The purpose of setting these goals is to give you the motivation that you need to shape your future and help you beat your chronic illness in a realistic and adaptive way.
Can pacing alone reduce my chronic pain?
The process of pacing and avoiding the boom bust cycle can certainly improve your quality of life, increase your functioning and reduce your pain levels. Setting goals is a helpful way to stay motivated and taking things a step at a time is valuable, but you don’t have to introduce pacing to your life all on your own.
You can combine pacing with other treatments like mindfulness, cognitive behaviour therapy (CBT), acceptance and commitment therapy (ACT), physical therapy any medications you are on or any other treatments.

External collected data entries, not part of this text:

(** * contracts/deploy.py: deployment and smoke test of the Medical NFT contract

    A shallow embedding of [src/contracts/deploy.py].  The script is a
    straight-line sequence of calls into the starknet_py SDK, the file
    system and the console.  Everything outside the script (SDK, files) is
    an oracle, the [World]; the script itself is embedded in a small
    trace-and-exception monad, so that every run leaves the list of the
    operations it performed together with the answer each one received.

    Conventions.  A call into the SDK or the file system may raise, as any
    Python call may; [print] and [hex] do not.  [await f(...)] is a call
    whose answer is there before the next statement starts, and
    [asyncio.run(f())] is the call of [f]: the source starts no task and
    gathers none.  The imports are taken to succeed.  The two constants
    the source tells its user to replace are parameters of the script; the
    others are the constants of the source. *)

From Stdlib Require Import ZArith List String Ascii Bool Lia.
From Stdlib Require Import HexString.
From Stdlib Require Import Floats.

#[local] Set Warnings "-register-all".
Import ListNotations.
Local Open Scope string_scope.
Local Open Scope Z_scope.

(** ** Python values *)

(** The line feed, for the [\n] escapes of the source. *)
Definition LF : string := String (ascii_of_nat 10) EmptyString.

(** [hex(n)] of Python: [0x] and lower-case digits, a leading [-] for a
    negative number. *)
Definition hex (n : Z) : string := HexString.of_Z n.

(** [int(x)] of a Python float (an IEEE binary64): truncation toward zero.
    It is used on a finite literal only; for an infinity or a NaN, where
    Python raises, the value here is 0. *)
Definition int (f : float) : Z :=
  match Prim2SF f with
  | S754_finite s m e =>
      let a := match e with
               | Z0 => Zpos m
               | Zpos p => Zpos m * 2 ^ Zpos p
               | Zneg p => Zpos m / 2 ^ Zpos p
               end in
      if s then - a else a
  | _ => 0
  end.

(** Exceptions.  An exception is known by the classes it is an instance of
    (the method resolution order of its class, as names) and by [str(e)];
    [SystemExit] also carries the exit status. *)
Inductive exn : Type :=
| Exn (mro : list string) (msg : string)
| SystemExit (code : Z).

In fact the concept of pacing is often part of these therapies, regularly used in CBT and graded exposure therapy, as mentioned in this study. Sometimes occupational therapists and other specialists will introduce pacing as a way to support patients in regaining their level of functioning.
More research needs to be done into pacing and the positive effects it can have for pain patients, as explained here, and more support and education in pacing given as standard from medical professionals to chronic pain patients.
Engaging proactively in techniques like pacing and seeking therapies that can reduce your pain symptoms over time, can help you to get back that control over your life that you may have lost. While it is challenging, it does take willpower and it is hard work, that hard work is so beyond worth it to be able to thrive and engage in the daily activities that allow you to live a full life.
- The Clinical Journal of Pain: Volume 30, Issue 7, p 639–645, Nielson, Warren R. PhD., Jensen, Mark P. PhD., Karsdorp, Petra A. PhD.,Vlaeyen, Johan W. S. PhD.,(2014), “A Content Analysis of Activity Pacing in Chronic Pain: What are We Measuring and Why?”
- The American Journal of Occupational Therapy, Susan L. Murphy; Angela K. Lyden; Dylan M. Smith; Qian Dong; Jessica F. Koliba, (2014), “Effects of a Tailored Activity Pacing Intervention on Pain and Fatigue for Adults With Osteoarthritis”
- painHealth, (2019), “Pacing and goal setting”
- painHealth, (2019), “Pacing guide”
- Quality of Life Research, Deborah Antcliff, Philip Keeley, Malcolm Campbell, Steve Woby, Anne-Maree Keenan, Linda McGowan (2018), “Activity pacing: moving beyond taking breaks and slowing down”
Please note: This article is made available for educational purposes only, not to provide personal medical advice.